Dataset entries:
◆ ◆ ◆ ◆ ◆ ◆ ◆

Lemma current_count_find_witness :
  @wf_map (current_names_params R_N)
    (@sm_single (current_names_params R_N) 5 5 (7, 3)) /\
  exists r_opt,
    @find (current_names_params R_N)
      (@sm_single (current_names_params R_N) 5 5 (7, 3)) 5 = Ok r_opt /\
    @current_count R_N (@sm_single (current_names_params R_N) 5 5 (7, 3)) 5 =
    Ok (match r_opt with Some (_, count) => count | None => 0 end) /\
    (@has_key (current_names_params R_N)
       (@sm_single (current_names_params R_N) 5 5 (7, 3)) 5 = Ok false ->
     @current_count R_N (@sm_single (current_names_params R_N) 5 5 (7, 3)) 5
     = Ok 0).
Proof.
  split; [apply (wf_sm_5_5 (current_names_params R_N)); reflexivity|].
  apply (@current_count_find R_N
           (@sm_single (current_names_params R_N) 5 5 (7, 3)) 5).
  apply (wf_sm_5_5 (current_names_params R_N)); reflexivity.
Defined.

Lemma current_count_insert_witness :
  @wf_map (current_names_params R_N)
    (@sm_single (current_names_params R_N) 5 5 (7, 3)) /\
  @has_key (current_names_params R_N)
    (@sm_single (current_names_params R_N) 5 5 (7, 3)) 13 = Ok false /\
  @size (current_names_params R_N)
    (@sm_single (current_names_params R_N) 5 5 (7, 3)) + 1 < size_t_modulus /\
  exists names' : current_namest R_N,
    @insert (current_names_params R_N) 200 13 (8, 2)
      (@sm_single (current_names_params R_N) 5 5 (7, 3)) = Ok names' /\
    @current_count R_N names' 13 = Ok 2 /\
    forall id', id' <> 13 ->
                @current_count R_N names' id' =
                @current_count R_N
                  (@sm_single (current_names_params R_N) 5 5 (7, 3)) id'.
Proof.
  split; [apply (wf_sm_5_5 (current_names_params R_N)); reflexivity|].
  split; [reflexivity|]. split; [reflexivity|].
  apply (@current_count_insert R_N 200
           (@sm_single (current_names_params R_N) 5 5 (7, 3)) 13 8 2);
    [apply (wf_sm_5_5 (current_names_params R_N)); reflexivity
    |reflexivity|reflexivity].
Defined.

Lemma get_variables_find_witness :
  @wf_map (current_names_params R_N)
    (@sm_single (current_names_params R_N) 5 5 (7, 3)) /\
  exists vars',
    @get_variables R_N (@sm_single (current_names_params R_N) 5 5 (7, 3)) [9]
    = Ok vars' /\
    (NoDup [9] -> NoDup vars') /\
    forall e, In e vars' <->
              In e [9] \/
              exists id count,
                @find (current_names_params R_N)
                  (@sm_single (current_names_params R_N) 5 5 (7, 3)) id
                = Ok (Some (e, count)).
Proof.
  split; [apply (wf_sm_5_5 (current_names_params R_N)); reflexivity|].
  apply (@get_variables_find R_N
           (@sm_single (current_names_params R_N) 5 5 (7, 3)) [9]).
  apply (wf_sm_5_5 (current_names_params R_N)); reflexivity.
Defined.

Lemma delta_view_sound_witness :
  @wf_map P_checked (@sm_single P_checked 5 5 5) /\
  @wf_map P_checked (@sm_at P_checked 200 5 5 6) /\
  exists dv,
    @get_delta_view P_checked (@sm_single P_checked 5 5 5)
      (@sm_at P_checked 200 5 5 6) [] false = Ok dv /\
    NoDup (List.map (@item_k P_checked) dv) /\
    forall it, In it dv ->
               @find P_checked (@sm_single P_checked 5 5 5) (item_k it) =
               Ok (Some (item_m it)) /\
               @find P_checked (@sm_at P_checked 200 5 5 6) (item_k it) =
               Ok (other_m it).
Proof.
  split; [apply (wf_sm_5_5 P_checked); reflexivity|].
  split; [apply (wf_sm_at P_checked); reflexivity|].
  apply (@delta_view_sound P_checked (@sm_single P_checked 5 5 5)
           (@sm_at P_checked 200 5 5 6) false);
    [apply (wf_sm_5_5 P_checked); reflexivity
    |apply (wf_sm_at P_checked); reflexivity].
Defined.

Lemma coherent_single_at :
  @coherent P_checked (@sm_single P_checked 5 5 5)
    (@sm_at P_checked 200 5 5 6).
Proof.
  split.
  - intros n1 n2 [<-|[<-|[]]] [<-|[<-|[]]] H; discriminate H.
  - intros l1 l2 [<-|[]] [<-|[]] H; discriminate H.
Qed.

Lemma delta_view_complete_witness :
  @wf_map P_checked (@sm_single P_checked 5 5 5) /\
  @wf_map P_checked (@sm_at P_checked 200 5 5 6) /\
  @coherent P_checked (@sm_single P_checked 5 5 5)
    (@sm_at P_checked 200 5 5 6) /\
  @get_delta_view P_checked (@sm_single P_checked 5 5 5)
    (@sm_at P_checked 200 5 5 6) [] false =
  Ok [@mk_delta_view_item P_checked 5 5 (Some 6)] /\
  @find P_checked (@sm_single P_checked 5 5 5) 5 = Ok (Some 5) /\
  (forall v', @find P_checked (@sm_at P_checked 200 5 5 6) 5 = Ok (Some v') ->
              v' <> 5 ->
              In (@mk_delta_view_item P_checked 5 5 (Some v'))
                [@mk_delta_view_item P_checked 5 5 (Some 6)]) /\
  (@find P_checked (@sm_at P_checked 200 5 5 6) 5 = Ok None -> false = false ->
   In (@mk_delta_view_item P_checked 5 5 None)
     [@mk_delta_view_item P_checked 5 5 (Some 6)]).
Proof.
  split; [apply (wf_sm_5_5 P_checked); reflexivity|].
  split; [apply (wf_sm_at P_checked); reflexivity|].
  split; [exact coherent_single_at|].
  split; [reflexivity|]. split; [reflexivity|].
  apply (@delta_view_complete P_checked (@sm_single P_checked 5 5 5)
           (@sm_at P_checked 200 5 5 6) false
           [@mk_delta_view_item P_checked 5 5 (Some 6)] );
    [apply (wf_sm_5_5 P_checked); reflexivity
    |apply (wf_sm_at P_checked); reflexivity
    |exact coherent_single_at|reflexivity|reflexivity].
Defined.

◆ ◆ ◆ ◆ ◆ ◆ ◆

Assignment -
This task calls for the number of lines in the entries that contain the string "Some", with no accompanying text.

Solution below -
10